The thing is that I built this thing working in those functional groups, and it was rare for a library to talk to another library directly. Sure, I had a library with shared functional classes and then the data layer, but in general, those units worked by themselves, and I built them separately from one another.
Which means that I had a lot of images duplicated across the project.
In fact, the Installer (a MSI file) was 15,283KB.
Which isn't that big considering how large this application is, but it's still a big file considering our distribution method is the internet.
So, I started looking at all those images, and realized something.
I didn't need them all.
Because I had a library that was built before all the other libraries, and more importantly was built as an attached library to them all, I could move all those images to that library, meaning it would only be a single place for me to call them from.
By the time I had finished moving most of the images into a single DLL (there were some images in the Reporting section that I had to leave in that library) I had the MSI's size down to 11,786KB.
And the coding involved is simple. There are in fact two ways to approach this.

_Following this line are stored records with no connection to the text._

Lemma add_noise_length_witness :
  (exists out g',
     add_noise [Fin 1; Fin 2; Fin 3] [Fin 4] (Some (Fin 20)) (fun _ => 0%R)
     = Ok (out, g') /\ length out = 3%nat) /\
  add_noise [Fin 1; Fin 2; Fin 3] [Fin 4] (Some (Fin 4000)) (fun _ => 0%R)
  = Raise OverflowError.
Proof.
  split.
  - refine (proj1 (@add_noise_length [Fin 1; Fin 2; Fin 3] [Fin 4]
                     (Some (Fin 20)) (fun _ => 0%R) _) _).
    + discriminate.
    + cbn [snr_in_range]. apply pow10_in_range. lra.
  - refine (proj1 (proj2 (@add_noise_length [Fin 1; Fin 2; Fin 3] [Fin 4]
                            (Some (Fin 4000)) (fun _ => 0%R) _))
              4000%R eq_refl _).
    + discriminate.
    + apply pow10_out_of_range. lra.
Defined.

(** X11. When the SNR is left out, [add_noise] consumes one draw [u] and
    behaves from then on as with the SNR [(u - 0.25) * 20] dB, a value
    of [-5, 15). *)
Theorem add_noise_default_snr (x n : ndarray) (g : rng)
  (Hu : (0 <= g 0%nat < 1)%R) :
  exists r : R,
    r = ((g 0%nat - 1 / 4) * 20)%R /\ (-5 <= r < 15)%R /\
    add_noise x n None g = add_noise x n (Some (Fin r)) (fun i => g (S i)).
Proof.
  exists ((g 0%nat - 1 / 4) * 20)%R.
  split; [reflexivity | ]. split; [lra | ].
  unfold add_noise, additive_noise. cbn [snr_eqb feqb].
  unfold bind, ret, lift, rand_random, ceil_div.
  destruct (length n <? length x)%nat; [destruct (length n =? 0)%nat | ];
    reflexivity.
Qed.

Lemma add_noise_default_snr_witness :
  exists r : R,
    (-5 <= r < 15)%R /\
    add_noise [Fin 1] [Fin 1] None (fun _ => (1 / 2)%R)
    = add_noise [Fin 1] [Fin 1] (Some (Fin r)) (fun _ => (1 / 2)%R).
Proof.
  destruct (@add_noise_default_snr [Fin 1] [Fin 1] (fun _ => (1 / 2)%R)
              ltac:(lra)) as (r & _ & Hr & Hrun).
  exists r. split; [exact Hr | exact Hrun].
Defined.

(** ** Peak normalization: range, sign and degenerate signals *)

Lemma peak_opp (rs : list R) : peak (map Ropp rs) = peak rs.
Proof.
  unfold peak. induction rs as [ | v rs IH]; cbn [map fold_right].
  - reflexivity.
  - now rewrite IH, Rabs_Ropp.
Qed.

Lemma fneg_of_reals (ys : list R) : map fneg (of_reals ys) = of_reals (map Ropp ys).
Proof. unfold of_reals. now rewrite !map_map. Qed.

(** X12. For a non-empty real-valued signal with a nonzero peak,
    [normalize] returns values within [-1, 1], and normalizing the
    negated signal gives the negated result. *)
Theorem normalize_range_sign (rs : list R)
  (Hne : rs <> []) (Hpk : peak rs <> 0%R) :
  (exists ys, normalize (of_reals rs) = Ok (of_reals ys) /\
              Forall (fun y => (-1 <= y <= 1)%R) ys) /\
  normalize (of_reals (map Ropp rs))
  = rbind (normalize (of_reals rs)) (fun y => Ok (map fneg y)).
Proof.
  pose proof (peak_nonneg rs) as H0.
  assert (Hpos : (0 < peak rs)%R) by lra.
  assert (Hrun := normalize_of_reals Hne Hpk).
  assert (Hne' : map Ropp rs <> [])
    by (destruct rs; [congruence | discriminate]).
  assert (Hpk' : peak (map Ropp rs) <> 0%R) by (now rewrite peak_opp).
  split.
  - eexists. split; [exact Hrun | now apply normalized_range].
  - rewrite (normalize_of_reals Hne' Hpk'), Hrun. cbn [rbind].
    rewrite fneg_of_reals. do 2 f_equal.
    rewrite !map_map. apply map_ext. intros v.
    rewrite peak_opp. field. lra.
Qed.

Lemma peak_3_6 : peak [3; -6]%R = 6%R.
Proof.
  unfold peak. cbn [map fold_right].
  rewrite (Rabs_right 3), (Rabs_left (-6)) by lra.
  rewrite (Rmax_left _ 0), Rmax_right by lra. lra.
Qed.

Lemma normalize_range_sign_witness :
  normalize (of_reals (map Ropp [3; -6]%R))
  = rbind (normalize (of_reals [3; -6]%R)) (fun y => Ok (map fneg y)).
Proof.
  refine (proj2 (@normalize_range_sign [3; -6]%R _ _)).
  - discriminate.
  - rewrite peak_3_6. lra.
Defined.

Lemma peak_silent (rs : list R) : Forall (fun v => v = 0%R) rs -> peak rs = 0%R.
Proof.
  unfold peak. induction 1 as [ | v rs -> _ IH]; cbn [map fold_right].
  - reflexivity.
  - rewrite IH, Rabs_R0. now apply Rmax_left; lra.
Qed.

Lemma fdiv_zero_zero : fdiv (Fin 0) (Fin 0) = NaN.
Proof. unfold fdiv, scale_inf. now rewrite Rsign_zero. Qed.

Lemma div_silent (rs : list R) :
  Forall (fun v => v = 0%R) rs ->
  map (fun v => fdiv v (Fin 0)) (of_reals rs) = map (fun _ => NaN) rs.
Proof.
  intros Hz. unfold of_reals. rewrite map_map.
  apply map_ext_in. intros v Hv.
  rewrite Forall_forall in Hz. rewrite (Hz v Hv). apply fdiv_zero_zero.
Qed.

(** X13. [normalize] refuses an empty signal with [ValueError], and
    turns a non-empty all-zero signal into an array of NaN of the same
    length (each sample is [0 / 0]). *)
Theorem normalize_degenerate (rs : list R) :
  normalize [] = Raise ValueError /\
  (rs <> [] -> Forall (fun v => v = 0%R) rs ->
   normalize (of_reals rs) = Ok (map (fun _ => NaN) rs)).
Proof.
  split; [reflexivity | ].
  intros Hne Hz. unfold normalize.
  rewrite np_max_abs_of_reals by assumption.
  rewrite (peak_silent Hz). cbn [rbind]. now rewrite div_silent.
Qed.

The first is to modify the Image's SOURCE attribute. The usual way to do this is to use this
Source="/MyDLL;component/Folder/Image.png"and then modify it to
Source="/MyOtherDll;component/Folder/Image.png"Not that hard.
The second way is a bit more involved working, but is probably a better solution in the long run, especially where ease of re-usability and standardization is concerned. And that's to define it into a style for your image.
In this, you'd create a new style for an image, providing it little details such as the Source URI and then use that as a DynamicResource in your various DLLS. That would look like this:
< style="{DynamicResource UndoImage}">But the fundamental thing to remember is that you don't need those images duplicated in every DLL that you're building for your project.